Richard Rainwater, the Texas investor who helped the Bass family turn a $50 million oil inheritance into a reputed $5 billion fortune, has died. He was 71.
He died Sunday at his home in Fort Worth, Texas, according to a statement from Rainwater Charitable Foundation, the group he founded. In 2009, he was diagnosed with progressive supranuclear palsy, a degenerative brain disease.
A gregarious man who enjoyed golf and drag racing, Mr. Rainwater looked for industries that were out of favor and sought out partners he could back to form companies to bet on a recovery.
His best-known investment while working for the Bass family from 1970 to 1986 was Walt Disney Co., where he endorsed the hiring of Michael Eisner to turn around the movie studio and theme park operator. Mr. Rainwater later helped former President George W. Bush earn about $16 million through an investment in the Texas Rangers baseball team while Mr. Bush was governor of Texas.
“He was able to see around corners,” said John Goff, his former investment partner, in a 2011 Bloomberg interview.
Mr. Rainwater spotted value in the consolidation of the U.S. hospital industry and formed what became the biggest hospital chain at the time to profit from it.
He bought Texas office buildings in the early 1990s after the oil price decline and savings and loan crisis depressed property values in the state. One early purchase, the five-building Crescent office complex in downtown Dallas, formed the basis of the real estate investment trust that Mr. Rainwater took public in 1994 and was later acquired by Morgan Stanley.
At least twice — after the oil bust of the late 1980s and before the commodities boom of the 2000s, he made large and profitable bets on a surge in crude prices.
He majored in mathematics at the University of Texas, then attended Stanford University's Graduate School of Business, where he met Sid Bass, the oldest of the four Bass brothers whose great-uncle Sid Williams Richardson had made millions drilling for oil and natural gas.

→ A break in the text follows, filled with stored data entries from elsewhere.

(* ===== verification/BackupRestoreSafety.v ===== *)
(** A restore from a backup, interrupted any number of times, never touches
    what is not its own and never shows data that were not asked for; left
    alone it finishes. *)
From S2P Require Import Prelude Timestamp Release GoStrings CrashLogic BackupRestore.
From S2P Require Backup BackupReplication.
From Stdlib Require Import Ascii.

Open Scope string_scope.
Open Scope list_scope.

(** The metadata sent with a request are read back. *)
Class RestoreLaws `{RestoreEnv} : Prop := { Unmarshal_Marshal m : Unmarshal (Marshal m) = Some m }.

Definition prop (key : string) (d : Dataset) : string := default "" (props d !! key).
Definition upd (h : host) (n : string) (d : Dataset) : View -> View := set_pool h (insert n d).
Definition del (h : host) (n : string) : View -> View := set_pool h (delete n).

Lemma pool_upd h k n d v : pool k (upd h n d v) = if decide (h = k) then <[n := d]> (pool k v) else pool k v.
Proof. by destruct h, k. Qed.
Lemma pool_del h k n v : pool k (del h n v) = if decide (h = k) then delete n (pool k v) else pool k v.
Proof. by destruct h, k. Qed.
Lemma upd_other h k n n' d v : h <> k \/ n <> n' -> pool k (upd h n d v) !! n' = pool k v !! n'.
Proof. rewrite pool_upd. intros Hn. case_decide; [|done]. apply lookup_insert_ne. by destruct Hn. Qed.
Lemma upd_same h n d v : pool h (upd h n d v) !! n = Some d.
Proof. rewrite pool_upd, decide_True by done. apply lookup_insert_eq. Qed.
Lemma del_other h k n n' v : h <> k \/ n <> n' -> pool k (del h n v) !! n' = pool k v !! n'.
Proof. rewrite pool_del. intros Hn. case_decide; [|done]. apply lookup_delete_ne. by destruct Hn. Qed.
Lemma del_same h n v : pool h (del h n v) !! n = None.
Proof. rewrite pool_del, decide_True by done. apply lookup_delete_eq. Qed.
Lemma set_insert h n d v p : p = <[n := d]> (pool h v) -> set_pool h (fun _ => p) v = upd h n d v.
Proof. intros ->. by destruct h. Qed.

Lemma can c h f v p : (exists m, changes c m = Some (h, f)) -> f (pool h v) = Some p -> exists v', changes_to c v v'.
Proof. intros [m Hm] Hf. by exists (set_pool h (fun _ => p) v), m, h, f, p. Qed.

Section Restoring.
Context `{RestoreEnv} `{!RestoreLaws} {P : Type} `{Tool zcmd zout View P} `{!ToolLaws zcmd zout View P}.
Variables (r : PrepareRequest) (target G : string).

Definition backup : string := Backup.BackupDataset (pr_SourceNodeID r) (pr_Dataset r).
Definition stage : string := RestoreDataset (part 0 (pr_Dataset r)) (pr_BackupNodeID r) (pr_OperationID r) (pr_MountID r).
Definition root : string := Join (take 2 (split target)) "/".
Definition dst : host := if local r then Here else There.
Definition meta : restoreMetadata := mkMetadata (pr_OperationID r) (pr_MountID r) (pr_Snapshot r) G.
Definition tag : string := restore_tag (pr_OperationID r) (pr_MountID r).

(** The three datasets of the restore and the backup are different ones. *)
Hypothesis apart : NoDup [backup; stage; target; root].

(** ** What is true at every moment *)

Definition mine (d : Dataset) : Prop := forall kv, kv ∈ identity (pr_BackupNodeID r) meta -> prop kv.1 d = kv.2.
Definition foreign (d : Dataset) : Prop := prop restoreOperationProperty d <> pr_OperationID r.
(** The data of the snapshot that was asked for, as a clone of it or received. *)
Definition cloned (v : View) (d : Dataset) : Prop :=
  origin d = Some (backup, pr_Snapshot r) /\ snaps d = ∅ /\ token d = None /\ is_Some (snap_of backup (pr_Snapshot r) (here v)).
Definition received (d : Dataset) : Prop := origin d = None /\ snaps d = {[ pr_Snapshot r := mkSnap G [] ]} /\ token d = None.
Definition complete (v : View) (d : Dataset) : Prop := if local r then cloned v d else received d.
Definition awaiting (d : Dataset) : Prop := origin d = None /\ snaps d = ∅ /\ (token d = None \/ token d = Some (pr_Snapshot r, G)).
Definition staged (v : View) (d : Dataset) : Prop := complete v d \/ (local r = false /\ awaiting d).

Record Inv (v : View) : Prop := {
  inv_backup : forall s, snap_of backup (pr_Snapshot r) (here v) = Some s -> guid s = G;
  inv_stage : forall d, pool dst v !! stage = Some d -> mine d /\ staged v d;
  inv_target : forall d, pool dst v !! target = Some d -> foreign d \/ (mine d /\ complete v d) }.
(** * open-resume-ai: the document reader of the resume parser

    A shallow embedding of
      - src/app/lib/parse-resume-from-pdf/unstructured-api.ts
        (parseDocumentWithUnstructured, convertUnstructuredToTextItems),
      - src/app/lib/parse-resume-from-pdf/read-document.ts
        (readDocument, readPdf),
      - the pipeline entry points parseResumeFromPdf and parseResumeFromFile,
    and the properties of the reader stage established on it.

    JavaScript strings are sequences of UTF-16 code units, JavaScript numbers
    are IEEE 754 binary64 values (Rocq's primitive floats), a rejected promise
    or a thrown value is the [Throw] outcome of a computation. *)

From Stdlib Require Import List String Ascii Bool ZArith NArith Lia.
From Stdlib Require Import DecimalString Floats.
Import ListNotations.

Set Implicit Arguments.

(* ================================================================== *)
(** ** JavaScript strings *)

Module Js.

Definition CodeUnit := N.
Definition JsString := list CodeUnit.

(** An ASCII literal of the source, as code units. *)
Definition lit (s : string) : JsString :=
  map N_of_ascii (list_ascii_of_string s).

(** ECMAScript WhiteSpace and LineTerminator code points, the set that
    [String.prototype.trim] strips. *)
Definition isWhiteSpace (c : CodeUnit) : bool :=
  ((c =? 0x09) || (c =? 0x0A) || (c =? 0x0B) || (c =? 0x0C) || (c =? 0x0D)
   || (c =? 0x20) || (c =? 0xA0) || (c =? 0x1680)
   || ((0x2000 <=? c) && (c <=? 0x200A))
   || (c =? 0x2028) || (c =? 0x2029) || (c =? 0x202F) || (c =? 0x205F)
   || (c =? 0x3000) || (c =? 0xFEFF))%N.

Fixpoint trimStart (s : JsString) : JsString :=
  match s with
  | [] => []
  | c :: rest => if isWhiteSpace c then trimStart rest else s
  end.

Definition trimEnd (s : JsString) : JsString := rev (trimStart (rev s)).

(** [s.trim()] *)
Definition trim (s : JsString) : JsString := trimEnd (trimStart s).

(** ToBoolean on a string: only the empty string is falsy. *)
Definition truthy_string (s : JsString) : bool :=
  match s with [] => false | _ :: _ => true end.

(** [s === ""] *)
Definition is_empty_string (s : JsString) : bool := negb (truthy_string s).

(** [a || b] on strings. *)
Definition or_string (a b : JsString) : JsString :=
  if truthy_string a then a else b.
(** [k] polls below the target: [k] requests, [k] timers. *)
Lemma polled_events (k : nat) :
  forall tr, exists d,
    polled env tokenAddress initialPrice k tr = tr ++ d /\
    Forall (fun e => isPollEvent e = true) d /\
    calls isSetTimeout d = k /\ calls isAxiosGet d = k.
Proof.
  induction k as [ | k IH]; intros tr; cbn [polled].
  - exists []. now rewrite app_nil_r.
  - destruct (getTokenInfo_poll env tokenAddress tr) as (q & Eq & Fq & One).
    destruct (IH (afterPoll env tokenAddress initialPrice tr)) as (d & -> & F & Ht & Ha).
    unfold afterPoll. rewrite Eq. cbn [snd].
    eexists (q ++ [_; SetTimeout 2000] ++ d).
    repeat split.
    + now rewrite <- !app_assoc.
    + apply Forall_app. split.
      * eapply Forall_impl; [ | exact Fq ]. apply price_query_is_poll.
      * apply Forall_app. split; [ repeat constructor | exact F ].
    + rewrite !calls_app, (price_query_no_timer q Fq), Ht. reflexivity.
    + rewrite !calls_app, One, Ha. reflexivity.
Qed.

End Polls.

(** X8: [waitForPriceAvailability] never throws and never exits.  All it
    does is ask for the price, log, and set timers of 1500 ms: it makes no
    trade call.  When it returns, the price it returns is truthy, its last
    act is the line "Price available", and it has set one timer for each
    request but the last; while it is running it has set a timer after each
    request. *)
Theorem waitForPriceAvailability_pacing
        (env : Env) (tokenAddress : string) (fuel : nat) (tr : Trace) :
  exists outcome d,
    waitForPriceAvailability env fuel tokenAddress tr = (outcome, tr ++ d) /\
    Forall (fun e => isWaitEvent e = true) d /\
    calls isTradeCall d = 0%nat /\
    match outcome with
    | Returned price =>
        Js.truthy price = true /\
        calls isAxiosGet d = S (calls isSetTimeout d) /\
        (calls isAxiosGet d <= fuel)%nat /\
        exists before source,
          d = before ++ [Log INFO (PriceAvailable tokenAddress price source)]
    | Running => calls isAxiosGet d = fuel /\ calls isSetTimeout d = fuel
    | _ => False
    end.
Proof.
  assert (quiet : forall d, Forall (fun e => isWaitEvent e = true) d ->
                            calls isTradeCall d = 0%nat).
  { intros d F. apply calls_none. eapply Forall_impl; [ | exact F ].
    intros e. destruct e as [[] [] | | | | | | | | | | | ]; cbn; congruence. }
  destruct (waitForPriceAvailability_cases env tokenAddress fuel tr)
    as [(k & info & Hk & Hs & Ht & _ & Run) | (_ & Run)]; rewrite Run.
  - destruct (waited_events env tokenAddress k tr) as (d & E & F & Htimers & Hreq).
    destruct (getTokenInfo_poll env tokenAddress (waited env tokenAddress k tr))
      as (q & Eq & Fq & One).
    rewrite Eq, E. cbn [snd].
    assert (Fall : Forall (fun e => isWaitEvent e = true)
                          (d ++ q ++ [Log INFO (PriceAvailable tokenAddress (price info)
                                                               (source info))])).
    { apply Forall_app. split; [ exact F | ].
      apply Forall_app. split; [ | repeat constructor ].
      eapply Forall_impl; [ | exact Fq ]. apply price_query_is_wait. }
    eexists _, _. split; [ now rewrite <- !app_assoc | ].
    split; [ exact Fall | ]. split; [ now apply quiet | ].
    split; [ exact Ht | ].
    rewrite !calls_app, (price_query_no_timer q Fq), Htimers, Hreq, One.
    cbn [calls filter isAxiosGet isSetTimeout List.length].
    repeat split; try lia.
    exists (d ++ q), (source info). now rewrite <- app_assoc.
  - destruct (waited_events env tokenAddress fuel tr) as (d & E & F & Htimers & Hreq).
    exists Running, d. rewrite E. repeat split; auto.
Qed.



Lemma ge_nan (x : float) : Js.ge x nan = false.
Proof. unfold Js.ge. rewrite leb_spec. reflexivity. Qed.

(** X10: when the threshold [initialPrice * 1.2] is not a number, as it is
    for an initial price that is undefined, no price ever meets it: the
    monitor polls for ever, every 2000 ms, and never calls the sell. *)
Theorem monitorAndSell_never_sells_without_a_number
        (env : Env) (tokenAddress : string) (initialPrice : Js.value)
        (fuel : nat) (tr : Trace) :
  Js.is_null initialPrice = false ->
  threshold initialPrice = nan ->
  exists polls,
    monitorAndSell env tokenAddress initialPrice fuel tr = (Running, tr ++ polls) /\
    Forall (fun e => isPollEvent e = true) polls /\
    calls isAxiosGet polls = fuel /\
    calls isSetTimeout polls = fuel /\
    calls isTradeCall polls = 0%nat.
Proof.
  intros Hnull Hnan.
  unfold monitorAndSell. rewrite Hnull.
  assert (never : forall t, targetMet env tokenAddress initialPrice t = false).
  { intros t. unfold targetMet. rewrite Hnan.
    destruct (seen env tokenAddress t); [ apply ge_nan | reflexivity ]. }
  destruct (monitorLoop_cases env tokenAddress initialPrice fuel tr)
    as [(k & _ & Hm & _) | (_ & Run)]; [ rewrite never in Hm; discriminate | ].
  destruct (polled_events env tokenAddress initialPrice fuel tr) as (d & E & F & Ht & Ha).
  exists d. rewrite Run, E. repeat split; trivial.
  apply calls_none. eapply Forall_impl; [ | exact F ].
  intros e. destruct e as [[] [] | | | | | | | | | | | ]; cbn; congruence.
Qed.

Lemma monitorAndSell_never_sells_without_a_number_witness :
  exists polls,
    monitorAndSell Sample.rising "MINT" Js.undefined 4 [] = (Running, [] ++ polls) /\
    Forall (fun e => isPollEvent e = true) polls /\
    calls isAxiosGet polls = 4%nat /\
    calls isSetTimeout polls = 4%nat /\
    calls isTradeCall polls = 0%nat.
Proof.
  apply (monitorAndSell_never_sells_without_a_number Sample.rising "MINT" Js.undefined 4 []);
    reflexivity.
Defined.

(** ** [main] *)

Section ProceedsRules.

Context {A B : Type} (P : Event -> Prop).

Lemma returns_proceeds (Q : A -> Prop) (m : M A) : returns P Q m -> proceeds P Q m.
Proof.
  intros H tr. destruct (H tr) as (d & E & F & R).
  exists d. repeat split; trivial. destruct (fst (m tr)); tauto.
Qed.

Lemma proceeds_running (Q : A -> Prop) : proceeds P Q running.
Proof. intros tr. exists []. cbn. now rewrite app_nil_r. Qed.

Lemma proceeds_bind (Q1 : A -> Prop) (Q2 : B -> Prop) (m : M A) (f : A -> M B) :
  proceeds P Q1 m -> (forall a, Q1 a -> proceeds P Q2 (f a)) ->
  proceeds P Q2 (bind m f).
Proof.
  intros Hm Hf tr. destruct (Hm tr) as (d & E & F & R).
  unfold bind. destruct (m tr) as [[a | e | c | ] tr1]; cbn in *; try tauto.
  - subst tr1. destruct (Hf a R (tr ++ d)) as (d' & E' & F' & R').
    exists (d ++ d'). rewrite E', app_assoc. repeat split; trivial.
    apply Forall_app; auto.
  - exists d. auto.
Qed.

Mr. Bass helped start Mr. Rainwater's career. In 1969, at the age of 27, Sid Bass was given charge of the family fortune by his father Perry and the following year Mr. Bass invited Mr. Rainwater to join him. Mr. Rainwater had spent two years working for Goldman, Sachs & Co., part of the time selling securities in Dallas. Mr. Bass eventually put Mr. Rainwater in charge of managing the family's investments.
“Richard was a great partner,” Sid Bass said in a statement. “We learned together and we invented as we went along. It was always fun and exciting.”
His survivors include his wife; three children from his first marriage, Courtney Rainwater, Todd Rainwater and Matthew Rainwater; and brother Walter Rainwater.